(** * TransScriptRT: ring buffer, audio segments, script engine and stage loops

    A shallow embedding of the streaming core of TransScriptRT
    (include/ring_buffer_tsrt.h, include/audio_segment_tsrt.h,
    include/speaker_id_tsrt.h, src/script_engine_tsrt.cpp, src/audio_tsrt.cpp
    and the two stage loops of src/main.cpp), followed by the properties
    established about it.

    Conventions.
    - [size_t] values are [Z] with the 64-bit wrap-around written out.
    - A [float] is represented by its 32-bit pattern (a [Z]); the modelled code
      only zero-fills and copies samples, it never computes with them.
    - A [std::chrono::system_clock::time_point] is its tick count (a [Z]).
    - Heap arrays ([std::unique_ptr<float[]>]) live in an explicit store, so
      that raw pointers into them ([midpoint]) can dangle as they do in C++. *)

From Stdlib Require Import ZArith Lia Bool.
From stdpp Require Import base option list gmap strings.

Local Open Scope Z_scope.

(* ===================================================================== *)
(** * Part I: the program                                                 *)
(* ===================================================================== *)

(** ** status_codes_tsrt.h *)

Inductive tsrt_status_code :=
  | SUCCESS
  | INSUFFICIENT_MEMORY
  | IO_ERROR
  | INVALID_ARGUMENT
  | CONFIGURATION_ERROR
  | RUNTIME_ERROR
  | OUT_OF_RANGE_ERROR
  | TRY_AGAIN
  | INVALID_OPERATION
  | UNKNOWN_ERROR.

#[global] Instance tsrt_status_code_eq_dec : EqDecision tsrt_status_code.
Proof. solve_decision. Defined.

(** ** constants_config_tsrt.h *)

Definition SAMPLE_RATE : Z := 16000.
Definition SEGMENT_DURATION : Z := 50.
Definition MS_PER_SEC : Z := 1000.
Definition SAMPLES_PER_SEGMENT : Z :=
  Z.quot SAMPLE_RATE MS_PER_SEC * SEGMENT_DURATION.
Definition SAMPLES_PER_HALF_SEGMENT : Z := Z.quot SAMPLES_PER_SEGMENT 2.
Definition AUDIO_BUFFER_SIZE : Z := 16.
Definition VOCAL_EMBEDDINGS_SIZE : Z := 512.

(** ** Machine arithmetic on [size_t] *)

Definition size_t_bits : Z := 64.
Definition size_t_modulus : Z := 2 ^ size_t_bits.
(** X12. Every response of [handleRequest] echoes the identifier of the
    request and carries either a result or an error, never both; and a
    request that is answered by an error leaves the store as it was. *)
Theorem response_has_result_or_error
    (now : Time) (today : string) (request : JSONRPCRequest) (db : Database) :
  rs_id (fst (Tools.handleRequest now today request db)) = rq_id request
  /\ (rs_result (fst (Tools.handleRequest now today request db)) = None
      <-> rs_error (fst (Tools.handleRequest now today request db)) <> None)
  /\ (rs_error (fst (Tools.handleRequest now today request db)) <> None ->
      snd (Tools.handleRequest now today request db) = db).
Proof.
  unfold Tools.handleRequest.
  destruct (Tools.equals (rq_method request) "initialize");
    [simpl; repeat split; try discriminate; congruence|].
  destruct (Tools.equals (rq_method request) "tools/list");
    [simpl; repeat split; try discriminate; congruence|].
  destruct (Tools.equals (rq_method request) "tools/call").
  - destruct (rq_params request) as [params|];
      [|simpl; repeat split; try discriminate; congruence].
    destruct (Tools.callTool _ _ _ _ _); simpl; repeat split;
      try discriminate; congruence.
  - destruct (Tools.equals (rq_method request) "test/reset");
      simpl; repeat split; try discriminate; congruence.
Qed.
++++++++++
* [AIM OF THE TASK]
Lines with the string "congruence" in the data above: say how many there are, giving the number alone.

* [RESULT FOR THIS EXERCISE]
5